Ces valeurs seront inversées pour un mur isolé par l’extérieur.

Dans le bloc de code ci-dessous, on résoud le système avec un schéma numérique explicite très simple. On impose les mêmes conditions que dans l’exercice 1 en été : pas de chauffage, température extérieure sinusoïdale.

import numpy as np
import matplotlib.pyplot as plt

# Conditions : température extérieure To et puissance de chauffage Phi
t = np.linspace(0, 4*86400, num=400) # 4 jours de simulation
omega = 2*np.pi / 24 / 3600
To = 20 + 10 * np.sin(omega*t)
Phi = np.zeros(len(t))

# L'équation de la température intérieure
def RC(R1, R2, Ci, Ce):
    Ti = np.zeros(len(t))
    Te = np.zeros(len(t))
    # Températures initiales
    Ti[0] = 20
    Te[0] = ( R1*To[0] + R2*Ti[0] ) / (R1 + R2)
    # Boucle pour calculer toutes les températures
    for i in range(1, len(t)):
      dt = t[i] - t[i-1]
      Ti[i] = Ti[i-1] + dt / Ci * ( (Te[i-1]-Ti[i-1])/R1 + Phi[i-1] )
      Te[i] = Te[i-1] + dt / Ce * ( (Ti[i-1]-Te[i-1])/R1 + (To[i-1]-Te[i-1])/R2 )
    return Ti

# Tracer un graphe
plt.figure()
plt.plot(t/3600, To, '-k', label="T extérieure")
plt.plot(t/3600, RC(0.1, 0.01, 1e5, 1e6), label="Isolation intérieure")
plt.plot(t/3600, RC(0.01, 0.1, 1e6, 1e5), label="Isolation extérieure")
plt.xlabel("Temps (h)")
plt.ylabel("Température interieure")
plt.legend()

Les conditions sont évidemment très simplifiées mais permettent de comparer les solutions d’isolation par l’intérieur ou par l’extérieur.

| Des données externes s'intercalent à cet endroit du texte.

(* ===== verification/HuffOpt.v ===== *)
(** * Optimal trees for weights

    Binary trees with weights at their leaves, their weighted path length, and the
    greedy choice of merging the two smallest weights.  The greedy choice is optimal:
    the proof compares it with assignments of depths to weights that satisfy Kraft's
    equation, of which the trees are a special case. *)

From stdpp Require Import base numbers list list_numbers.
From S2P Require Import Prelude.

#[local] Open Scope Z_scope.

(** ** Trees *)

Inductive wtree := Leaf (w : Z) | Fork (l r : wtree).

Fixpoint leaves (t : wtree) : list Z :=
  match t with
  | Leaf w => [w]
  | Fork l r => leaves l ++ leaves r
  end.

Fixpoint total (l : list Z) : Z := match l with [] => 0 | w :: l => w + total l end.

Definition weight (t : wtree) : Z := total (leaves t).

(** The leaves with their depths, from depth [d] on. *)
Fixpoint depths (t : wtree) (d : nat) : list (Z * nat) :=
  match t with
  | Leaf w => [(w, d)]
  | Fork l r => depths l (S d) ++ depths r (S d)
  end.

Fixpoint cost (l : list (Z * nat)) : Z :=
  match l with
  | [] => 0
  | (w, d) :: l => w * Z.of_nat d + cost l
  end.

(** The weighted path length. *)
Definition wpl (t : wtree) : Z := cost (depths t 0).

(** ** Sums *)

Lemma total_app l k : total (l ++ k) = total l + total k.
Proof. induction l as [|w l IH]; cbn; [done|]. rewrite IH. lia. Qed.

#[global] Instance total_perm : Proper ((≡ₚ) ==> (=)) total.
Proof. intros l k H. induction H; cbn; lia. Qed.

Lemma cost_app l k : cost (l ++ k) = cost l + cost k.
Proof. induction l as [|[w d] l IH]; cbn; [done|]. rewrite IH. lia. Qed.

#[global] Instance cost_perm : Proper ((≡ₚ) ==> (=)) cost.
Proof. intros l k H. induction H as [|[w d]|[w d] [v e]|]; cbn; lia. Qed.

Lemma depths_weights t d : (depths t d).*1 = leaves t.
Proof. revert d. induction t as [w|l IHl r IHr]; intros d; cbn; [done|]. by rewrite fmap_app, IHl, IHr. Qed.

Lemma depths_deeper t d : cost (depths t (S d)) = cost (depths t d) + weight t.
Proof.
  revert d. unfold weight. induction t as [w|l IHl r IHr]; intros d; cbn [depths leaves cost total]; [lia|].
  rewrite !cost_app, total_app, IHl, IHr. lia.
Qed.

Lemma wpl_fork l r : wpl (Fork l r) = wpl l + wpl r + weight l + weight r.
Proof. unfold wpl. cbn [depths]. rewrite cost_app, !depths_deeper. lia. Qed.

Lemma weight_fork l r : weight (Fork l r) = weight l + weight r.
Proof. unfold weight. cbn [leaves]. apply total_app. Qed.

(** ** Kraft's equation *)

Fixpoint room (D : nat) (l : list (Z * nat)) : Z :=
  match l with
  | [] => 0
  | (_, d) :: l => 2 ^ Z.of_nat (D - d) + room D l
  end.

(** No depth is above [D], and the depths are those of a tree. *)
Definition kraft (D : nat) (l : list (Z * nat)) : Prop :=
  Forall (fun wd => (wd.2 <= D)%nat) l /\ room D l = 2 ^ Z.of_nat D.

Lemma room_app D l k : room D (l ++ k) = room D l + room D k.
Proof. induction l as [|[w d] l IH]; cbn [app room]; [done|]. rewrite IH. lia. Qed.

#[global] Instance room_perm D : Proper ((≡ₚ) ==> (=)) (room D).
Proof. intros l k H. induction H as [|[w d]|[w d] [v e]|]; cbn [room]; lia. Qed.

#[global] Instance kraft_perm D : Proper ((≡ₚ) ==> iff) (kraft D).
Proof. intros l k H. unfold kraft. by rewrite H. Qed.

Fixpoint height (t : wtree) : nat := match t with Leaf _ => 0 | Fork l r => S (height l `max` height r) end.

Lemma depths_kraft t : forall D d, (d + height t <= D)%nat ->
  Forall (fun wd => (wd.2 <= D)%nat) (depths t d) /\ room D (depths t d) = 2 ^ Z.of_nat (D - d).
Proof.
  induction t as [w|l IHl r IHr]; intros D d HD; cbn [depths height] in *.
  - split; [apply Forall_singleton; cbn; lia|]. cbn [room]. lia.
  - destruct (IHl D (S d) ltac:(lia)) as [Fl Rl], (IHr D (S d) ltac:(lia)) as [Fr Rr]. split; [by apply Forall_app|].
    rewrite room_app, Rl, Rr. replace (D - d)%nat with (S (D - S d)) by lia. rewrite Nat2Z.inj_succ, Z.pow_succ_r by lia. lia.
Qed.

(** Assignments of one weight: the depth is 0.  Otherwise two have the largest depth. *)
Lemma room_parity D l :
  Forall (fun wd => (wd.2 <= D)%nat) l -> exists k, room D l = Z.of_nat (length (filter (fun wd => wd.2 = D) l)) + 2 * k.
Proof.
  induction 1 as [|[w d] l Hd _ (k & IH)]; [by exists 0|]. cbn [snd] in Hd. cbn [room]. rewrite IH, filter_cons. cbn [snd].
  destruct (decide (d = D)) as [->|Hne].
  - rewrite Nat.sub_diag. exists k. cbn. lia.
  - exists (2 ^ Z.of_nat (D - S d) + k). replace (D - d)%nat with (S (D - S d)) by lia.
    rewrite Nat2Z.inj_succ, Z.pow_succ_r by lia. lia.
Qed.

Lemma room_smaller D l : Forall (fun wd => (wd.2 <= D)%nat) l -> room (S D) l = 2 * room D l.
Proof.
  induction 1 as [|[w d] l Hd _ IH]; [done|]. cbn [snd] in Hd. cbn [room]. rewrite IH.
  replace (S D - d)%nat with (S (D - d)) by lia. rewrite Nat2Z.inj_succ, Z.pow_succ_r by lia. lia.
Qed.

Lemma two_deepest D l :
  kraft D l -> (2 <= length l)%nat ->
  exists D' ds, kraft (S D') l /\ l.*2 ≡ₚ S D' :: S D' :: ds.
Proof.
  revert l. induction D as [|D IH]; intros l [Hd Hr] Hlen.
  - exfalso. assert (E : room 0 l = Z.of_nat (length l)).
    { clear -Hd. induction Hd as [|[w d] l Hd _ IH]; [done|]. cbn [room length]. rewrite IH. cbn [snd] in Hd.
      replace (0 - d)%nat with 0%nat by lia. cbn. lia. }
    cbn in Hr. lia.
  - destruct (room_parity (S D) l Hd) as (k & Hk). set (top := filter (fun wd => wd.2 = S D) l) in *.
    assert (Hpow : 2 ^ Z.of_nat (S D) = 2 * 2 ^ Z.of_nat D) by (rewrite Nat2Z.inj_succ, Z.pow_succ_r by lia; lia).
    destruct top as [|x [|y top']] eqn:Etop; cbn [length] in Hk.
    + apply IH; [|done].
      assert (Hd' : Forall (fun wd => (wd.2 <= D)%nat) l).
      { rewrite Forall_forall in Hd |- *. intros wd Hin. specialize (Hd wd Hin). destruct (decide (wd.2 = S D)) as [E|]; [|lia].
        exfalso. assert (wd ∈ top) as Hin' by (apply list_elem_of_filter; done). rewrite Etop in Hin'. by apply not_elem_of_nil in Hin'. }
      split; [done|]. rewrite room_smaller in Hr by done. lia.
    + lia.
    + exists D, (top'.*2 ++ (filter (fun wd => wd.2 <> S D) l).*2). split; [done|].
      rewrite <- (filter_app_complement (fun wd : Z * nat => wd.2 = S D) l) at 1. fold top. rewrite Etop. cbn [app fmap list_fmap].
      assert (Hx : x.2 = S D /\ y.2 = S D).
      { assert (x ∈ top /\ y ∈ top) as [Hx Hy] by (rewrite Etop, !elem_of_cons; auto). unfold top in Hx, Hy.
        rewrite list_elem_of_filter in Hx, Hy. tauto. }
      destruct Hx as [-> ->]. by rewrite fmap_app.
Qed.

(** ** The exchange *)

(** A weight that none of the others is below may have the largest depth. *)
Lemma sink D a d l :
  Forall (fun wd => (wd.2 <= D)%nat) ((a, d) :: l) -> D ∈ ((a, d) :: l).*2 -> Forall (fun w => a <= w) l.*1 ->
  exists l', l'.*1 ≡ₚ l.*1 /\ ((a, D) :: l').*2 ≡ₚ ((a, d) :: l).*2 /\ cost ((a, D) :: l') <= cost ((a, d) :: l).
Proof.
  intros Hd Hin Ha. apply Forall_cons in Hd as [Hd Hl]. cbn [snd fmap list_fmap] in *. destruct (decide (d = D)) as [->|Hne]; [by exists l|].
  apply elem_of_cons in Hin as [->|Hin]; [done|]. apply list_elem_of_fmap in Hin as ([x e] & -> & Hin). cbn [snd] in *.
  apply list_elem_of_split in Hin as (l1 & l2 & ->). exists ((x, d) :: l1 ++ l2).
  assert (Hax : a <= x).
  { rewrite Forall_forall in Ha. apply Ha. rewrite fmap_app. apply elem_of_app. right. cbn. apply elem_of_cons. by left. }
  split; [|split].
  - rewrite fmap_app. cbn. rewrite fmap_app. by rewrite <- Permutation_middle.
  - cbn. rewrite !fmap_app. cbn. rewrite <- Permutation_middle. apply perm_swap.
  - rewrite <- Permutation_middle. cbn [cost]. assert (Z.of_nat d <= Z.of_nat e) by lia. nia.
Qed.

Lemma kraft_same D l l' : l.*2 ≡ₚ l'.*2 -> kraft D l -> kraft D l'.
Proof.
  intros H [Hd Hr]. assert (Hroom : forall k, room D k = total ((fun d => 2 ^ Z.of_nat (D - d)) <$> k.*2)).
  { induction k as [|[w d] k IH]; [done|]. cbn [room fmap list_fmap total]. by rewrite IH. }
  split.
  - assert (Hd' : Forall (fun d : nat => (d <= D)%nat) l.*2) by (by apply Forall_fmap). rewrite H in Hd'. by apply Forall_fmap in Hd'.
  - rewrite Hroom, <- H, <- Hroom. done.
Qed.

(** ** The greedy choice *)

(** [greedy M c]: merging two smallest weights again and again adds up to [c]. *)
Inductive greedy : list Z -> Z -> Prop :=
| greedy_one w : greedy [w] 0
| greedy_merge M a b M' c :
    M ≡ₚ a :: b :: M' -> a <= b -> Forall (fun w => b <= w) M' -> greedy (a + b :: M') c -> greedy M (a + b + c).

Lemma pick_weight (l : list (Z * nat)) a M : l.*1 ≡ₚ a :: M -> exists d l', l ≡ₚ (a, d) :: l' /\ l'.*1 ≡ₚ M.
Proof.
  intros H. assert (Hin : a ∈ l.*1) by (rewrite H; apply elem_of_cons; by left).
  apply list_elem_of_fmap in Hin as ([x d] & -> & Hin). apply list_elem_of_split in Hin as (l1 & l2 & ->).
  exists d, (l1 ++ l2). split; [by rewrite <- Permutation_middle|]. rewrite fmap_app in H |- *. cbn in H. rewrite <- Permutation_middle in H.
  by apply Permutation_cons_inv in H.
Qed.

(** No assignment of depths to the weights costs less. *)
Lemma greedy_least M c :
  greedy M c -> Forall (fun w => 0 <= w) M -> forall D l, l.*1 ≡ₚ M -> kraft D l -> c <= cost l.
Proof.
  induction 1 as [w|M a b M' c HM Hab Hb Hg IH]; intros Hpos D l Hl Hk.
  - apply pick_weight in Hl as (d & l' & -> & Hl'). apply Permutation_nil_r, fmap_nil_inv in Hl' as ->.
    apply Forall_cons in Hpos as [Hpos _]. cbn [cost]. nia.
  - rewrite HM in Hpos. apply Forall_cons in Hpos as [Ha0 [Hb0 Hpos]%Forall_cons]. rewrite HM in Hl.
    assert (Hlen : (2 <= length l)%nat) by (rewrite <- (length_fmap fst), Hl; cbn; lia).
    destruct (two_deepest D l Hk Hlen) as (D' & ds & Hk' & Hds). clear D Hk.
    destruct (pick_weight l a (b :: M') Hl) as (da & l1 & E1 & Hl1). rewrite E1 in Hk', Hds |- *.
    destruct (sink (S D') a da l1) as (l2 & W2 & D2 & C2).
    + apply Hk'.
    + rewrite Hds. apply elem_of_cons. by left.
    + rewrite Hl1. apply Forall_cons. split; [done|]. eapply Forall_impl; [exact Hb|]. cbn. lia.
    + assert (Hds2 : l2.*2 ≡ₚ S D' :: ds).
      { rewrite Hds in D2. cbn in D2. by apply Permutation_cons_inv in D2. }
      destruct (pick_weight l2 b M') as (db & l3 & E3 & Hl3); [by rewrite W2|].
      destruct (sink (S D') b db l3) as (l4 & W4 & D4 & C4).
      * rewrite <- E3. apply (kraft_same _ _ ((a, S D') :: l2)) in Hk'; [|by symmetry]. by destruct Hk' as [[_ Hk']%Forall_cons _].
      * rewrite <- E3, Hds2. apply elem_of_cons. by left.
      * by rewrite Hl3.
      * assert (Hk4 : kraft (S D') ((a, S D') :: (b, S D') :: l4)).
        { eapply kraft_same; [|exact Hk']. rewrite <- D2. cbn in D4 |- *. apply perm_skip. rewrite D4. rewrite E3. done. }
        assert (Hc : c <= cost ((a + b, D') :: l4)).
        { apply (IH ltac:(apply Forall_cons; split; [lia|done]) (S D')).
          - cbn. apply perm_skip. by rewrite W4.
          - destruct Hk4 as [[_ [_ F4]%Forall_cons]%Forall_cons R4]. split; [apply Forall_cons; split; [cbn; lia|done]|]. cbn [room] in R4 |- *.
            rewrite !Nat.sub_diag in R4. replace (S D' - D')%nat with 1%nat by lia. cbn in R4 |- *. lia. }
        assert (Hc2 : cost ((a, S D') :: l2) = a * Z.of_nat (S D') + cost ((b, db) :: l3)) by (cbn [cost]; by rewrite E3).
        cbn [cost] in Hc, C2, C4, Hc2 |- *. lia.
Qed.

(** The same for trees. *)
Lemma greedy_least_tree c t : greedy (leaves t) c -> Forall (fun w => 0 <= w) (leaves t) -> c <= wpl t.
Proof.
  intros Hg Hpos. apply (greedy_least _ _ Hg Hpos (height t)); [by rewrite depths_weights|].
  destruct (depths_kraft t (height t) 0 ltac:(lia)) as [Hd Hr]. split; [done|]. by rewrite Nat.sub_0_r in Hr.
Qed.

Lemma greedy_perm M M' c : M ≡ₚ M' -> greedy M c -> greedy M' c.
Proof.
  intros H Hg. destruct Hg as [w|M a b M1 c HM Hab Hb Hg].
  - apply Permutation_length_1_inv in H as ->. constructor.
  - apply (greedy_merge M' a b M1); [by rewrite <- H|done..].
Qed.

  • La résistance totale \(R_1+R_2\) est la même dans les deux cas. Si on se plaçait en hiver en conditions stationnaires, la température intérieure à l’équilibre serait la même. Il n’y a pas de différence entre isolation intérieure et extérieure en termes de déperditions.
  • En revanche, on voit ci-dessus que l’isolation par l’extérieur amortit beaucoup plus les pics de chaleur. L’inertie de cette solution est bien plus élevée, ce qui la rend plus efficace qu’une isolation intérieure en termes de protection contre la surchauffe estivale.